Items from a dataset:
┏━━
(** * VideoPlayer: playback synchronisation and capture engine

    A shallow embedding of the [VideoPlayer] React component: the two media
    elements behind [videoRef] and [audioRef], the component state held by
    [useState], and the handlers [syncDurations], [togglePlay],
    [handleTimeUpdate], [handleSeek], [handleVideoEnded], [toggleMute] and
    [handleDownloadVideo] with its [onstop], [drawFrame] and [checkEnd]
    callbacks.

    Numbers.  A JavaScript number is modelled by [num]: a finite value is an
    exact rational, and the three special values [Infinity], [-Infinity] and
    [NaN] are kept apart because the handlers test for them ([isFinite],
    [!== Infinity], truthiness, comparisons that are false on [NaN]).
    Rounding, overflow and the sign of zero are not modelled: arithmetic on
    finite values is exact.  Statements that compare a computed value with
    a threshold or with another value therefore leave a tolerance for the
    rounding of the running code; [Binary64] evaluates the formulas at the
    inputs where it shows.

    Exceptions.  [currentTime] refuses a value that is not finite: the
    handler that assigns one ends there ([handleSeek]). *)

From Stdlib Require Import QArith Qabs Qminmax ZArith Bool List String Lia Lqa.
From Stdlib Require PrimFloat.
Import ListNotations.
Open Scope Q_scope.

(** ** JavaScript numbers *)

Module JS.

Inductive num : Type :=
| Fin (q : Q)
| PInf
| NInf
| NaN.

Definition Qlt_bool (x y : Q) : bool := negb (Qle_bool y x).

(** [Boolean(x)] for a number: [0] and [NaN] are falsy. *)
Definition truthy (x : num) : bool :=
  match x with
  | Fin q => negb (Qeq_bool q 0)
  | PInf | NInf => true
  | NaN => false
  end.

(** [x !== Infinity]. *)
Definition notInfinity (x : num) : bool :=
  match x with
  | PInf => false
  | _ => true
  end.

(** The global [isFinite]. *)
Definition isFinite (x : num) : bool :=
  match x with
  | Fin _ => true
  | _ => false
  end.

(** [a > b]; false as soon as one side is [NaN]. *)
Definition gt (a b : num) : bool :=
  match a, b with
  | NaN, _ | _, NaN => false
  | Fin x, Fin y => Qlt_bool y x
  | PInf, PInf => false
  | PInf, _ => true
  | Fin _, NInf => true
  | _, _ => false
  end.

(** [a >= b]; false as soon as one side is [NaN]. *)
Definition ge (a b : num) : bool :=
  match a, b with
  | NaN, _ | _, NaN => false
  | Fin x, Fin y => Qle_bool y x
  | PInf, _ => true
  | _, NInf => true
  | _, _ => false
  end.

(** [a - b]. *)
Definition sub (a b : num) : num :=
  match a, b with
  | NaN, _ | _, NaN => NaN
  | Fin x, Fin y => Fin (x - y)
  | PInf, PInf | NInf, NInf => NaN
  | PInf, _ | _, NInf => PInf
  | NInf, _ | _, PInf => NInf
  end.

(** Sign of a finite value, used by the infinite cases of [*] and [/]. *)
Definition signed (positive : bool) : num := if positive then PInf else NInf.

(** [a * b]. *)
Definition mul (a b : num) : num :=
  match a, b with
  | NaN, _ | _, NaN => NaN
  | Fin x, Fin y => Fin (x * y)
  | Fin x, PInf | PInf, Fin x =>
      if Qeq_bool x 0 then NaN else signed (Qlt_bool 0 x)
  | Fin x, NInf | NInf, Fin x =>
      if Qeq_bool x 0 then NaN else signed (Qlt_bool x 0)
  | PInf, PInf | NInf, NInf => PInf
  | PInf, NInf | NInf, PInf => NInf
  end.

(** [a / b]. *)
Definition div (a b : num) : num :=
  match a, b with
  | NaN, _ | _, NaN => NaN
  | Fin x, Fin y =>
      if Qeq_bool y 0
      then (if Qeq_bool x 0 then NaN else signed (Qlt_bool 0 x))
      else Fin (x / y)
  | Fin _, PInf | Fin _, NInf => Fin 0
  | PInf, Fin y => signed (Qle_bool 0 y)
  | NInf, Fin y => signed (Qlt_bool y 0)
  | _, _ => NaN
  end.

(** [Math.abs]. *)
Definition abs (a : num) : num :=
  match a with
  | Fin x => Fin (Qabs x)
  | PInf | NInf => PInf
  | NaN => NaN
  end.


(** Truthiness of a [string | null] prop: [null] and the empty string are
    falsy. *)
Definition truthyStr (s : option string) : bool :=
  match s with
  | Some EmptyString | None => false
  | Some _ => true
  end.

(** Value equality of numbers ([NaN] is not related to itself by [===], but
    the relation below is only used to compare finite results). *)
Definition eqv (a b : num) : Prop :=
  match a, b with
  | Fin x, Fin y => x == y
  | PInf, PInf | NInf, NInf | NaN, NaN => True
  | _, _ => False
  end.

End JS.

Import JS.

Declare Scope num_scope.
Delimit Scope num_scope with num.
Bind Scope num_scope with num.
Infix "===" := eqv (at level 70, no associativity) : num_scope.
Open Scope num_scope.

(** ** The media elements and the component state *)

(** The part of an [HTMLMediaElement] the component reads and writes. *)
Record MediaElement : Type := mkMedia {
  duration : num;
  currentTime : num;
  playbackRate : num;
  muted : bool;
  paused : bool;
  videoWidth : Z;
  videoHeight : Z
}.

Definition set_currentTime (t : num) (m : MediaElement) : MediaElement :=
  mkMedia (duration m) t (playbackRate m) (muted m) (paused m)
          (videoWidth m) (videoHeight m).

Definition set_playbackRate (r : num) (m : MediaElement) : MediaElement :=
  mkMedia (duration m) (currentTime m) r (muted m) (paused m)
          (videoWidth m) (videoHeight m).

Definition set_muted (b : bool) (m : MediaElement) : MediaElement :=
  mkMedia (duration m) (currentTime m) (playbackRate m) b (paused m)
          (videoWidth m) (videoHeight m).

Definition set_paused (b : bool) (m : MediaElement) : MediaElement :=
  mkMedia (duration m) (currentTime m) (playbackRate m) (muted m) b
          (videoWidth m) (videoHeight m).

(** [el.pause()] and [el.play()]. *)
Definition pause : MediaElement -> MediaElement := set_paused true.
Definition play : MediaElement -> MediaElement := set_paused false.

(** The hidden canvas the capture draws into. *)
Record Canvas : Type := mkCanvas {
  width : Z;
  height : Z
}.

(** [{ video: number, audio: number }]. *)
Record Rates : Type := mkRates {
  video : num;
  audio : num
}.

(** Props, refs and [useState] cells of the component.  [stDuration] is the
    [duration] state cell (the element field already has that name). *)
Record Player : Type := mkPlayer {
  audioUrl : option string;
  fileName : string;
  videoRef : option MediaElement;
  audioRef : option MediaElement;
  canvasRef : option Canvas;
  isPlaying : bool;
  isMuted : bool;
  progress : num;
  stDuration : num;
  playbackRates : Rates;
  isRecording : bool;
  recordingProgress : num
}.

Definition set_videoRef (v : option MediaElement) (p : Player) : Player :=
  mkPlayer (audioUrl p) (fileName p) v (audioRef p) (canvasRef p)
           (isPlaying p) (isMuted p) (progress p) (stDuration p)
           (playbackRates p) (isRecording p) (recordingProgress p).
┗━━
### [WHAT YOU NEED TO DO]
All that is wanted is a faithful reproduction of the line above with "Definition abs (a", the line with "match s with", and every line in between.

### [RESPONSE TO THIS EXERCISE]
Definition abs (a : num) : num :=
  match a with
  | Fin x => Fin (Qabs x)
  | PInf | NInf => PInf
  | NaN => NaN
  end.


(** Truthiness of a [string | null] prop: [null] and the empty string are
    falsy. *)
Definition truthyStr (s : option string) : bool :=
  match s with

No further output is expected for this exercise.